Stored data entries:
•••••
(* ===== verification/SyncConverge.v ===== *)
(** * Convergence of the address book

    The merge of [SyncMerge] on whole states: commutative, associative and
    idempotent on states of one history, hence independent of the order and of
    the number of deliveries; where two devices wrote different registers under
    one clock it is not, and the counterexample is evaluated. *)
From S2P Require Import Prelude.
From S2P Require Import Crdt.
From S2P Require Import SyncTypes.
From S2P Require Import SyncMerge.
(** ** States of one history *)

Definition self_name_agree (a b : option SelfName) : Prop :=
  match a, b with Some x, Some y => reg_agree x y | _, _ => True end.

(** No clock of [s] and [t] names two different registers: at every key of every
    register map, equal clocks (and equal tombstone flags, where the source breaks
    the tie by the tombstone) mean the same register. *)
Definition state_agree (s t : SyncState) : Prop :=
  map_agree s.(contacts) t.(contacts) ∧ map_agree s.(verified) t.(verified) ∧
  map_agree s.(trusted) t.(trusted) ∧ map_agree s.(names) t.(names) ∧
  map_agree s.(blocked) t.(blocked) ∧ map_agree s.(relays) t.(relays) ∧
  map_agree s.(devices) t.(devices) ∧ self_name_agree s.(self_name) t.(self_name).

(** Every live device row is signed by the machine it describes. *)
Definition devices_authored `{!HexLower} (s : SyncState) : Prop :=
  map_accepted device_accept s.(devices).

Lemma seen_agree (m1 m2 : gmap string SeenReg) : map_agree m1 m2.
Proof. done. Qed.

Lemma accept_all_accepted {R} (m : gmap string R) : map_accepted accept_all m.
Proof. done. Qed.

Lemma accept_all_closed {R} `{!Register R} : accept_closed (R := R) accept_all.
Proof. done. Qed.

Lemma device_accept_closed `{!HexLower} : accept_closed device_accept.
Proof.
  intros k a b Ha Hb. cbn.
  by destruct (keyed_join_selects device_reg_key clock_tomb_cmp a b) as [-> | ->].
Qed.

(** Agreement goals: the laws of the register at hand, found by its instance. *)
Ltac agree :=
  match goal with
  | |- map_agree _ _ => first [assumption | apply seen_agree | apply map_agree_refl
                              | apply map_agree_sym; assumption]
  | |- reg_agree _ _ => first [assumption | apply reg_agree_refl | apply reg_agree_sym; assumption
                              | apply reg_agree_join; assumption]
  | |- accept_closed _ => first [apply accept_all_closed | apply device_accept_closed]
  | |- map_accepted _ _ => first [assumption | apply accept_all_accepted]
  | |- merge_spec _ _ => first [apply merge_marks_spec | apply merge_devices_spec
                               | apply merge_seen_spec | apply merge_lww_spec]
  | |- True => exact I
  end.

(** A law of a map merge at each of the registers. *)
Ltac by_register lemma :=
  first [ eapply (lemma _ _ ContactReg_laws accept_all); agree
        | eapply (lemma _ _ MarkReg_laws accept_all); agree
        | eapply (lemma _ _ SeenReg_laws accept_all); agree
        | eapply (lemma _ _ NameReg_laws accept_all); agree
        | eapply (lemma _ _ RelayReg_laws accept_all); agree
        | eapply (lemma _ _ DeviceReg_laws device_accept); agree ].

Lemma state_agree_sym s t : state_agree s t → state_agree t s.
Proof.
  unfold state_agree, self_name_agree.
  intros (? & ? & ? & ? & ? & ? & ? & Hn). split_and!; try agree.
  destruct (self_name s), (self_name t); by try agree.
Qed.

Lemma state_agree_refl s : state_agree s s.
Proof.
  unfold state_agree, self_name_agree. split_and!; try agree.
  destruct (self_name s); by try agree.
Qed.

Lemma merge_self_name_join a b :
  merge_self_name a b =
    match a, b with
    | Some x, Some y => Some (reg_join x y)
    | None, _ => b
    | _, None => a
    end.
Proof.
  destruct a, b; try done. cbn. unfold keyed_join. by destruct (cmp_geb _ _ _).
Qed.

Section laws.
Context `{!HexLower}.

Lemma state_agree_merge s t u :
  state_agree s u → state_agree t u → state_agree (merge s t) u.
Proof.
  intros (?&?&?&?&?&?&?&Hs) (?&?&?&?&?&?&?&Ht).
  split_and!; cbn; try by_register @merge_agree.
  rewrite merge_self_name_join. unfold self_name_agree in *.
  destruct (self_name s), (self_name t), (self_name u); by try agree.
Qed.

Lemma merge_right_comm_state s t u :
  state_agree s t → state_agree s u → state_agree t u →
  merge (merge s t) u = merge (merge s u) t.
Proof.
  intros (?&?&?&?&?&?&?&Hst) (?&?&?&?&?&?&?&Hsu) (?&?&?&?&?&?&?&Htu).
  apply SyncState_eq; cbn; try by_register @merge_right_comm.
  rewrite !merge_self_name_join. unfold self_name_agree in *.
  destruct (self_name s) as [a|], (self_name t) as [b|], (self_name u) as [c|]; try done;
    f_equal; [|by apply reg_join_comm].
  rewrite <- !reg_join_assoc by agree. by rewrite (reg_join_comm b c).
Qed.

Lemma merge_twice_state s t : state_agree s t → merge (merge s t) t = merge s t.
Proof.
  intros (?&?&?&?&?&?&?&Hn).
  apply SyncState_eq; cbn; try by_register @merge_twice.
  rewrite !merge_self_name_join. unfold self_name_agree in *.
  destruct (self_name s) as [a|], (self_name t) as [b|]; try done; f_equal.
  - rewrite <- reg_join_assoc by agree. by rewrite reg_join_idem.
  - apply reg_join_idem.
Qed.

Lemma merge_comm_state s t :
  devices_authored s → devices_authored t → state_agree s t → merge s t = merge t s.
Proof.
  intros Hs Ht (?&?&?&?&?&?&?&Hn).
  apply SyncState_eq; cbn; try by_register @merge_comm.
  rewrite !merge_self_name_join. unfold self_name_agree in *.
  destruct (self_name s) as [a|], (self_name t) as [b|]; try done. f_equal.
  by apply reg_join_comm.
Qed.

Lemma merge_assoc_state s t u :
  devices_authored t → state_agree s t → state_agree s u → state_agree t u →
  merge s (merge t u) = merge (merge s t) u.
Proof.
  intros Ha (?&?&?&?&?&?&?&Hst) (?&?&?&?&?&?&?&Hsu) (?&?&?&?&?&?&?&Htu).
  apply SyncState_eq; cbn; try by_register @merge_assoc.
  rewrite !merge_self_name_join. unfold self_name_agree in *.
  destruct (self_name s) as [a|], (self_name t) as [b|], (self_name u) as [c|]; try done.
  f_equal. by apply reg_join_assoc.
Qed.

Lemma merge_self_state s : devices_authored s → merge s s = s.
Proof.
  intros Ha. apply SyncState_eq; cbn; try by_register @merge_self.
  rewrite merge_self_name_join. destruct (self_name s); [|done]. by rewrite reg_join_idem.
Qed.

Lemma devices_authored_merge s t : devices_authored s → devices_authored (merge s t).
Proof. intros Hs. unfold devices_authored. cbn.
  eapply (merge_accepted device_accept merge_devices); agree || done.
Qed.

(** Everything [s] received: merged one after the other. *)
Definition merge_all (s : SyncState) (incoming : list SyncState) : SyncState :=
  foldl merge s incoming.

(** The merge is commutative, associative and idempotent on states of one
    history whose device rows are self-authored, as its documentation says. *)
Theorem merge_semilattice s t u
    (Hs : devices_authored s) (Ht : devices_authored t)
    (Hst : state_agree s t) (Hsu : state_agree s u) (Htu : state_agree t u) :
  merge s t = merge t s ∧ merge s (merge t u) = merge (merge s t) u ∧ merge s s = s.
Proof.
  split_and!; [by apply merge_comm_state | by apply merge_assoc_state | by apply merge_self_state].
Qed.

(** C1. Strong convergence: a device that receives the same snapshots in another
    order, some of them more than once, ends in the same address book. *)
Theorem merge_all_converges s l1 l2
    (Hsame : ∀ x, x ∈ l1 ↔ x ∈ l2) (Hhist : pairwise state_agree (s :: l1)) :
  merge_all s l1 = merge_all s l2.
Proof.
  apply (fold_same_elements merge state_agree); try done;
    eauto using merge_right_comm_state, merge_twice_state, state_agree_merge, state_agree_sym.
Qed.
End laws.

(* ------------------------------------------------------------------ *)
(** ** What a merge may and may not change *)

Section outcomes.
Context `{!HexLower}.

Lemma merge_contacts_lookup s t name :
  (merge s t).(contacts) !! name =
    match s.(contacts) !! name, t.(contacts) !! name with
    | Some a, Some b => Some (if lam_ge a.(c_clock) b.(c_clock) then a else b)
    | None, r | r, None => r
    end.
Proof.
  cbn. rewrite (merge_lww_spec c_clock). unfold join_at. cbn. unfold keyed_join.
  by destruct (s.(contacts) !! name), (t.(contacts) !! name).
Qed.

(** Last writer wins, deletions included: at every name the merged contact is
    one of the two, and no other register of that name has a later clock; a name
    known on one side only is kept as it is. *)
Theorem merge_contact_last_writer_wins s t name r
    (Hr : (merge s t).(contacts) !! name = Some r) :
  (s.(contacts) !! name = Some r ∨ t.(contacts) !! name = Some r) ∧
  (∀ x, s.(contacts) !! name = Some x ∨ t.(contacts) !! name = Some x →
     lam_ge r.(c_clock) x.(c_clock) = true).
Proof.
  rewrite merge_contacts_lookup in Hr.
  destruct (s.(contacts) !! name) as [a|] eqn:Ea, (t.(contacts) !! name) as [b|] eqn:Eb;
    simplify_eq.
  - destruct (lam_ge (c_clock a) (c_clock b)) eqn:E; simplify_eq; split; auto;
      intros x [?|?]; simplify_eq;
      first [apply cmp_geb_refl | done | by apply cmp_geb_total].
  - split; auto. intros x [?|?]; simplify_eq. apply cmp_geb_refl.
  - split; auto. intros x [?|?]; simplify_eq. apply cmp_geb_refl.
Qed.

(** Only a machine may describe itself: whatever snapshot is merged, a live
    device row that was not already there was written by the machine it names. *)
Theorem merge_device_authorship s t id r
    (Hr : (merge s t).(devices) !! id = Some r) (Hlive : r.(d_deleted) = false) :
  s.(devices) !! id = Some r ∨ device_key r.(d_clock).(device) = id.
Proof.
  cbn in Hr. rewrite merge_devices_spec in Hr. unfold join_at in Hr.
  destruct (t.(devices) !! id) as [b|] eqn:Eb; [|by left].
  destruct (device_accept id b) eqn:Eacc; [|by left].
  assert (r = b ∨ s.(devices) !! id = Some r) as [->|?]; [|right|by left].
  - destruct (s.(devices) !! id) as [a|]; [|by left; congruence].
    injection Hr as <-. cbn.
    destruct (keyed_join_selects device_reg_key clock_tomb_cmp a b) as [-> | ->]; auto.
  - unfold device_accept in Eacc. rewrite Hlive in Eacc. by apply bool_decide_eq_true in Eacc.
Qed.

(** An older snapshot says nothing about the register it does not carry. *)
Lemma merge_no_information s t :
  t.(self_name) = None → t.(relays) = ∅ →
  (merge s t).(self_name) = s.(self_name) ∧ (merge s t).(relays) = s.(relays).
Proof.
  intros Hn Hr. split; cbn; [by rewrite Hn|].
  apply map_eq. intros k. rewrite (merge_lww_spec r_clock), Hr, lookup_empty. done.
Qed.
End outcomes.

(* ------------------------------------------------------------------ *)
(** ** The clocks of a state *)

(** [c] stamps some register of [s]. *)
Definition clock_of (s : SyncState) (c : Lamport) : Prop :=
  (∃ k r, s.(contacts) !! k = Some r ∧ c = r.(c_clock)) ∨
  (∃ k r, s.(verified) !! k = Some r ∧ c = r.(m_clock)) ∨
  (∃ k r, s.(trusted) !! k = Some r ∧ c = r.(m_clock)) ∨
  (∃ k r, s.(names) !! k = Some r ∧ c = r.(n_clock)) ∨
  (∃ k r, s.(blocked) !! k = Some r ∧ c = r.(m_clock)) ∨
  (∃ k r, s.(relays) !! k = Some r ∧ c = r.(r_clock)) ∨
  (∃ k r, s.(devices) !! k = Some r ∧ c = r.(d_clock)) ∨
  (∃ r, s.(self_name) = Some r ∧ c = r.(sn_clock)).

Lemma max_counter_bound s c : clock_of s c → (c.(counter) ≤ max_counter s)%N.
Proof.
  unfold max_counter. cbn zeta.
  match goal with |- context [match _ with Some _ => N.max ?m _ | None => _ end] =>
    assert (m ≤ match s.(self_name) with Some r => N.max m r.(sn_clock).(counter)
                | None => m end)%N as Hself by (destruct (self_name s); lia) end.
  intros [(k&r&Hr&->)|[(k&r&Hr&->)|[(k&r&Hr&->)|[(k&r&Hr&->)|[(k&r&Hr&->)|[(k&r&Hr&->)|
    [(k&r&Hr&->)|(r&Hr&->)]]]]]]]; [..|rewrite Hr; lia];
    (etrans; [|apply Hself]); clear Hself;
    repeat first [by apply (for_each_max_in (fun r => _) _ _ _ _ Hr)
                 | etrans; [|apply for_each_max_ge]].
Qed.

(** The whole test [authored_by_another_device] makes, as a statement about clocks. *)
Lemma authored_by_another_device_spec s mine :
  authored_by_another_device s mine = true ↔
  ∃ c, c.(device) ≠ mine ∧
    ((∃ k r, s.(contacts) !! k = Some r ∧ c = r.(c_clock)) ∨
     (∃ k r, s.(names) !! k = Some r ∧ c = r.(n_clock)) ∨
     (∃ k r, s.(verified) !! k = Some r ∧ c = r.(m_clock)) ∨
     (∃ k r, s.(trusted) !! k = Some r ∧ c = r.(m_clock)) ∨
     (∃ k r, s.(blocked) !! k = Some r ∧ c = r.(m_clock)) ∨
     (∃ k r, s.(devices) !! k = Some r ∧ c = r.(d_clock)) ∨
     (∃ r, s.(self_name) = Some r ∧ c = r.(sn_clock))).
Proof.
  assert (∀ {R} (f : R → Lamport) (m : gmap string R) c,
    In c ((fun p => f p.2) <$> btree_iter m) ↔ ∃ k r, m !! k = Some r ∧ c = f r) as Hin.
  { intros R f m c. rewrite <- list_elem_of_In, list_elem_of_fmap. split.
    - intros ([k r] & -> & Hp). rewrite elem_of_btree_iter in Hp. eauto.
    - intros (k & r & Hr & ->). exists (k, r). by rewrite elem_of_btree_iter. }
  unfold authored_by_another_device. rewrite existsb_exists.
  assert (∀ c, In c (match s.(self_name) with Some r => [r.(sn_clock)] | None => [] end)
    ↔ ∃ r, s.(self_name) = Some r ∧ c = r.(sn_clock)) as Hsn.
  { intros c. destruct (self_name s); cbn; naive_solver. }
  split; intros (c & Hc); exists c;
    rewrite !in_app_iff, !Hin, Hsn, negb_true_iff, bool_decide_eq_false in *; tauto.
Qed.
•••••
Please give the number of lines above that hold the word "string", and only that number.

YOUR RESPONSE:
3